Faction represented in the Knesset
- 1996–1999: United Torah Judaism
- 1999: Agudat Yisrael
- 1999–2005: United Torah Judaism
- 2005–2006: Agudat Yisrael
- 2006–2008: United Torah Judaism
- 2008–2009: Agudat Yisrael
- 2009–2011: United Torah Judaism
- 2013–2016: United Torah Judaism
- 2019–2020: United Torah Judaism
- 2025–: United Torah Judaism

Personal details
- Born: 11 June 1955 (age 71) Jerusalem, Israel

= Meir Porush =

Israeli politician (born 1955)

Meir Porush (מֵאִיר פֹּרוּשׁ; born 11 June 1955) is an Israeli politician who has served as a member of the Knesset for the Haredi Agudat Yisrael faction of United Torah Judaism in several spells since 1996. He served as the Deputy Minister of Education and the Minister of Jerusalem Affairs and Jewish Tradition.

==Biography==
Porush was born in Jerusalem. His father Menachem Porush (1916–2010) was one of the longest-serving Knesset members. Meir was educated in a yeshiva. After leaving yeshiva, he served in the IDF, and supports further Haredi participation in military service. Porush lives in Jerusalem with his wife and twelve children.

==Political career==
Before entering the Knesset, Porush was as a member of the Jerusalem City Council for thirteen years. He also served as deputy mayor of Jerusalem. He ran unsuccessfully in the 1983 Jerusalem mayoral election as the Agudat Yisrael nominee. He ran for the mayoralty again in 1989, but was again unsuccessful.

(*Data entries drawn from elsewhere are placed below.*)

(* ===== verification/RunBounds.v ===== *)
(** Bounds and outcome of a run (RunLoop.v): how far the expansions may pass
    their budget, that the loop ends, and what the outcome of a run says.

    [total] counts the expansions committed and those in flight: only a
    dispatch raises it. *)
From S2P Require Import Prelude Float64 Types Reasons Tree Frontier Mirror Commit Plateau Client Retry MetaStore Rng Policy Softmax Ucb Staged Checkpoint Runner Durable.
From S2P Require Import HvTypes SynthTypes WorkerDriver Pipeline StoreTypes NodeAttrs SynthDriver ScorerTypes Compile Events Bringup CommitStage ReplayStage RunLoop StageSample Frames.
Local Open Scope string_scope.
Local Open Scope list_scope.

Section Bounds.
Context {W CP : Type} `{MS : MetadataStore W, RT : Runtime W, SA : ScorerArchive W, CR : CrashPolicy CP}.
Context `{PC : Postcard CheckpointV1, PI : Postcard ExpansionIntent, PA : Postcard OrchNodeAttrsV1}.
Context `{NS : NodeStore W, SC : Scorer W, SY : InputSynth W, BP : BatchPipeline W}.
Context `{SB : SortByStart, HD : F64Display, HB : Blake3, HC : ChaCha12, HL : Libm}.
Implicit Types u : Runner W CP.

Definition run_config u : ExperimentConfig := config_of (ru_stage u).
Definition run_expansions u : N := expansions_of (ru_stage u).
Definition run_batch_seq u : N := ss_batch_seq (search_of (ru_stage u)).
Definition total u : N := run_expansions u + N.of_nat (size (ru_inflight u)).
Definition expansion_budget u : N := max_expansions (budgets (run_config u)).

(** Batches in flight are numbered below the next number, and fit. *)
Record inflight_ok u : Prop := {
  io_below : forall seq, is_Some (ru_inflight u !! seq) -> (seq < run_batch_seq u)%N;
  io_fits : (size (ru_inflight u) <= max_inflight_of u)%nat
}.

(** What every operation but a dispatch guarantees. *)
Record winds_down u u' : Prop := {
  wd_config : run_config u' = run_config u;
  wd_seq : run_batch_seq u' = run_batch_seq u;
  wd_sub : ru_inflight u' ⊆ ru_inflight u;
  wd_exp : (run_expansions u <= run_expansions u')%N;
  wd_total : (total u' <= total u)%N
}.
Lemma winds_down_refl u : winds_down u u.
Proof. split; try done; lia. Qed.
Lemma winds_down_trans u v w : winds_down u v -> winds_down v w -> winds_down u w.
Proof. intros [] []. split; [congruence..| |lia|lia]. by etrans. Qed.
Lemma winds_down_same u u' : budget_view (ru_stage u') = budget_view (ru_stage u) -> ru_inflight u' = ru_inflight u -> winds_down u u'.
Proof.
  unfold budget_view. intros [= He Hc Hb] Hi. split; unfold run_config, run_batch_seq, run_expansions, total in *; rewrite ?Hi; try done; [lia|].
  unfold run_expansions. lia.
Qed.
Lemma winds_down_ok u u' : winds_down u u' -> inflight_ok u -> inflight_ok u'.
Proof.
  intros [Hc Hs Hi _ _] [Hb Hf]. split.
  - intros seq [i Hl]. rewrite Hs. apply Hb. exists i. by eapply lookup_weaken.
  - unfold max_inflight_of. unfold run_config in Hc. rewrite Hc. etrans; [|exact Hf].
    apply map_subseteq_size, Hi.
Qed.

Definition winding {A} (m : st (Runner W CP) ClientError A) : Prop := forall u r u', m u = (r, u') -> winds_down u u'.
Lemma winding_ret {A} (a : A) : winding (mret a).
Proof. intros u r u' [= <- <-]. apply winds_down_refl. Qed.
Lemma winding_get : winding get_st.
Proof. intros u r u' [= <- <-]. apply winds_down_refl. Qed.
Lemma winding_lift {A} (x : res ClientError A) : winding (lift_res x).
Proof. intros u r u' [= <- <-]. apply winds_down_refl. Qed.
Lemma winding_bind {A B} (m : st (Runner W CP) ClientError A) (k : A -> st (Runner W CP) ClientError B) :
  winding m -> (forall a, winding (k a)) -> winding (m ≫= k).
Proof.
  intros Hm Hk u r u'. rewrite st_bind_run. destruct (m u) as [x u1] eqn:E. specialize (Hm _ _ _ E).
  destruct x as [a|e|]; [|by intros [= <- <-]..]. intros Hr. eapply winds_down_trans; [done|by eapply Hk].
Qed.
Lemma winding_stage {A} (m : st (Stage W CP) ClientError A) : keeps budget_view m -> winding (on_stage m).
Proof.
  intros Hm u r u'. unfold on_stage, zoom. specialize (Hm (ru_stage u)). destruct (m (ru_stage u)) as [x s]. intros [= <- <-].
  by apply winds_down_same.
Qed.
Lemma winding_modify f : (forall u, budget_view (ru_stage (f u)) = budget_view (ru_stage u)) -> (forall u, ru_inflight (f u) = ru_inflight u) ->
  winding (modify f).
Proof. intros Hs Hi u r u' [= <- <-]. by apply winds_down_same. Qed.
Lemma winding_runner {A} (m : st (Run W CP) ClientError A) : keeps core_of m -> winding (on_runner m).
Proof. intros H. apply winding_stage, budget_search, search_on_run, H. Qed.
Lemma winding_status s : winding (set_status s).
Proof. by apply winding_stage. Qed.
Lemma winding_publish : winding publish_status.
Proof. by apply winding_modify. Qed.
Lemma winding_control tape : winding (modify (set_control tape)).
Proof. by apply winding_modify. Qed.
Lemma winding_end status reason : winding (end_with status reason).
Proof. apply winding_bind; [apply winding_status|]. intros _. by apply winding_modify. Qed.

He was first elected to the Knesset in the 1996 elections as an Agudat Yisrael candidate on the United Torah Judaism list, and was appointed Deputy Minister of Housing in Binyamin Netanyahu's first government.

Porush retained his seat in the 1999 elections, and chaired the Knesset inquiry into financial problems of local councils. After Ariel Sharon won a special election for prime minister in 2001, Porush was appointed Deputy Minister of Housing and Construction.

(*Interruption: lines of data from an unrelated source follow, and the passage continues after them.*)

(* ===== verification/Replay.v ===== *)
(** Replay against commit (ReplayStage.v, Commit.v): a logged batch that runs
    again commits what the commit rules commit.  [same_search] relates the
    two states: equal trees, mirrors, seen maps and streaks, and frontiers
    that differ at most in goal nodes, which are never selected. *)
From S2P Require Import Prelude Float64 Types Reasons Tree Frontier Mirror Commit Plateau Client Retry MetaStore Rng Policy Softmax Ucb Staged Checkpoint Runner Durable.
From S2P Require Import HvTypes SynthTypes WorkerDriver Pipeline StoreTypes NodeAttrs SynthDriver ScorerTypes Compile Events Bringup CommitStage ReplayStage RunLoop StageSample Frames.
Local Open Scope string_scope.
Local Open Scope list_scope.

(** ** Frontiers up to goals *)

Definition goal_in (t : Tree) (id : NodeId) : Prop := exists r, get t id = Some r /\ nr_goal r = true.

(** [s] is the state of the replay, [cs] that of the commit rules. *)
Record same_search (s cs : CommitState) : Prop := {
  ss_tree : cs_tree s = cs_tree cs;
  ss_mirror : cs_cell_mirror s = cs_cell_mirror cs;
  ss_seen : cs_seen s = cs_seen cs;
  ss_streaks : all_duplicate_streaks s = all_duplicate_streaks cs;
  ss_frontier : frontier_wf (cs_frontier s);
  ss_within : forall id, id ∈ members (cs_frontier s) -> id ∈ members (cs_frontier cs);
  ss_goals : forall id, id ∈ members (cs_frontier cs) -> id ∈ members (cs_frontier s) \/ goal_in (cs_tree cs) id
}.
Lemma same_search_refl cs : commit_wf cs -> same_search cs cs.
Proof. intros Hwf. split; auto. apply Hwf. Qed.

(** Calls of the tree keep goals. *)
Lemma goal_kept t id c : tree_wf t -> goal_in t id -> goal_in (run_call c t).2 id.
Proof.
  intros Hwf (r & Hr%get_Some & Hg). destruct (run_call_evolves c t _ r Hwf Hr) as (r' & Hr' & He).
  exists r'. rewrite get_Some. split; [done|]. destruct (run_call_wf c t Hwf) as [Hwf' _].
  apply (rwf_goal _ (twf_records _ Hwf' _ _ Hr')), (ev_goal _ _ He), (rwf_goal _ (twf_records _ Hwf _ _ Hr)). done.
Qed.
Lemma goal_insert t t' id parent payload (r : res TreeError NodeId) : tree_wf t -> insert_child parent payload t = (r, t') ->
  goal_in t id -> goal_in t' id.
Proof. intros Hwf Hr Hg. pose proof (goal_kept t id (CallInsert parent payload) Hwf Hg) as H. cbn [run_call] in H. by rewrite discard_snd, Hr in H. Qed.
Lemma goal_visit t t' id n (r : res TreeError N) : tree_wf t -> increment_visits n t = (r, t') -> goal_in t id -> goal_in t' id.
Proof. intros Hwf Hr Hg. pose proof (goal_kept t id (CallVisit n) Hwf Hg) as H. cbn [run_call] in H. by rewrite discard_snd, Hr in H. Qed.
Lemma goal_call t t' id c r : tree_wf t -> run_call c t = (r, t') -> goal_in t id -> goal_in t' id.
Proof. intros Hwf Hr Hg. pose proof (goal_kept t id c Hwf Hg) as H. by rewrite Hr in H. Qed.

Lemma marked_goal t id t' : mark_goal id t = (Ok tt, t') -> goal_in t' id.
Proof.
  unfold mark_goal. rewrite with_record_run. destruct (get t id) as [r|] eqn:Hg; [|done]. case_decide; [done|]. intros [= <-].
  exists (set_flags false true StGoal r). split; [by eapply get_replace|done].
Qed.
Lemma tracked_streaks id s cs : all_duplicate_streaks s = all_duplicate_streaks cs ->
  all_duplicate_streaks (ensure_tracking id s) = all_duplicate_streaks (ensure_tracking id cs).
Proof. intros H. unfold ensure_tracking. rewrite H. by case_decide. Qed.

He retained his seat in the 2003 elections. In 2005, he caused controversy by saying that then PM Ariel Sharon reminded him of Benito Mussolini. He was re-elected again in 2006, and ran for mayor of Jerusalem in 2008, losing to the Likud politician Nir Barkat, by 50% to 42%.

Porush retained his Knesset seat in the 2009 elections, and was appointed Deputy Minister of Education in Netanyahu's second government. However, he resigned on 6 February 2011, as part of a seat rotation agreement. He was re-elected again in 2013 and 2015, and was appointed Deputy Minister of Education in the Netanyahu's fourth government formed in May 2015.

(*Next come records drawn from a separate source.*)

(** A restore writes back what is filed under the reference. *)
Lemma restore_archive_run r s out s' : fake_restore_archive r s = (out, s') ->
  let filed := sc_checkpoints s !! (rq_experiment_id r, rq_checkpoint_id r, rq_archive_ref r) in
  match out with
  | Ok resp => exists snapshot, filed = Some snapshot /\ sc_experiments s' !! rq_experiment_id r = Some (restore_snapshot snapshot) /\
      rar_archive_seq resp = as_archive_seq snapshot
  | Err e => filed = None \/ (exists d, client_error (fd_terminal d) = Some e) \/
      exists snapshot, filed = Some snapshot /\
        bindings (default ExperimentArchive_default (sc_experiments s !! rq_experiment_id r)) <>
        (Some (as_feature_map_hash snapshot), Some (as_program_hash snapshot))
  | Panic => True
  end.
Proof.
  unfold fake_restore_archive. rewrite st_bind_run. destruct (scorer_fault _ _ _ s) as [rf s1] eqn:Ef.
  apply scorer_fault_frame in Ef as Hframe. destruct Hframe as (He & Hc & _). destruct rf as [d|e|]; [|intros [= <- <-]|by intros [= <- <-]].
  2:{ right. left. unfold scorer_fault in Ef. destruct (fault_decide _ _ _) as [[d|e0|] i]; [|done..]. exists d.
      destruct (client_error (fd_terminal d)); [|done]. by injection Ef as -> _. }
  rewrite st_bind_run. cbn [get_st]. rewrite st_bind_run, Hc. cbv zeta.
  destruct (sc_checkpoints s !! _) as [snapshot|]; cbn [ok_or lift_res]; [|intros [= <- <-]; by left].
  unfold on_archive. rewrite He, st_bind_run. cbn [get_st]. rewrite st_bind_run.
  set (a := default _ (sc_experiments s !! _)). destruct (_ && _) eqn:Eb; cbn [lift_res].
  - rewrite modify_bind. intros [= <- <-]. exists snapshot. split; [done|]. split; [|done]. cbn. by rewrite lookup_insert_eq.
  - intros [= <- <-]. right. right. exists snapshot. split; [done|]. intros [= H1 H2]. rewrite H1, H2 in Eb.
    by rewrite !bool_decide_true in Eb.
Qed.

(** An archive reference names its content and stays good: whatever was
    called before an archive was checkpointed and whatever was called since,
    restoring the reference that was returned gives an archive with exactly
    that reference, or fails by an injected fault or because other artifacts
    are loaded; it is never unknown. *)
Theorem archive_restore_by_content (world : GridWorld) (plan : FaultPlan) (before after : list scorer_call) (q : ArchiveRequest)
    (c : CheckpointArchiveResponse) (s1 s3 : FakeScorer) (out : res ClientError RestoreArchiveResponse) :
  fake_checkpoint_archive q (run_scorer_calls before (scorer_with_world_and_fault_plan world plan)) = (Ok c, s1) ->
  let s2 := run_scorer_calls after s1 in
  fake_restore_archive (mkRestoreArchiveRequest (aq_experiment_id q) (aq_checkpoint_id q) (ca_archive_ref c)) s2 = (out, s3) ->
  match out with
  | Ok resp => exists snapshot, sc_experiments s3 !! aq_experiment_id q = Some (restore_snapshot snapshot) /\
      snapshot_of_archive (restore_snapshot snapshot) = Ok snapshot /\
      archive_ref (snapshot_hash snapshot) = ca_archive_ref c /\ rar_archive_seq resp = as_archive_seq snapshot
  | Err e => (exists d, client_error (fd_terminal d) = Some e) \/
      exists snapshot, archive_ref (snapshot_hash snapshot) = ca_archive_ref c /\
        bindings (default ExperimentArchive_default (sc_experiments s2 !! aq_experiment_id q)) <>
        (Some (as_feature_map_hash snapshot), Some (as_program_hash snapshot))
  | Panic => True
  end.
Proof.
  intros Hck s2 Hre. set (s0 := scorer_with_world_and_fault_plan world plan) in *.
  assert (filed_by_content s1) as Hf1.
  { eapply files_content; [|apply (run_calls_files before s0); apply map_Forall_empty].
    pose proof (run_call_files (CallCheckpoint q) (run_scorer_calls before s0)) as H. cbn in H. by rewrite Hck in H. }
  apply checkpoint_archive_run in Hck as (snapshot0 & _ & Hck).
  assert (is_Some (sc_checkpoints s2 !! (aq_experiment_id q, aq_checkpoint_id q, ca_archive_ref c))) as [snapshot Hs].
  { apply (run_calls_files after s1). rewrite Hck, lookup_insert_eq. eauto. }
  assert (ca_archive_ref c = archive_ref (snapshot_hash snapshot)) as Href by apply (proj1 (run_calls_files after s1) Hf1 _ _ Hs).
  apply restore_archive_run in Hre. cbn in Hre. rewrite Hs in Hre. destruct out as [resp|e|]; [| |done].
  - destruct Hre as (? & [= <-] & Ha & Hseq). exists snapshot. split_and!; [done|by destruct snapshot|done|done].
  - destruct Hre as [?|[?|(? & [= <-] & Hb)]]; [done|by left|right]. exists snapshot. by split; [symmetry|].
Qed.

In March 2016 Porush was reprimanded by the Knesset ethics committee for saying that the "Women of the Wall" should be "thrown to the dogs". Porush responded by saying that if "Women of the Wall" refrained from eating non-kosher food, he would apologize to them.

In May 2016 he resigned from the Knesset to allow Ya'akov Asher to take his place as part of the rotation agreement between the parties in United Torah Judaism. He returned to the Knesset in 2019, but resigned his seat in June 2020 after being appointed Deputy Minister of Education, allowing Yitzhak Pindrus to take his seat.

Porush resigned the Minister of Jerusalem Affairs and Jewish Tradition portfolio and returned to the Knesset in July 2025, replacing Moshe Roth.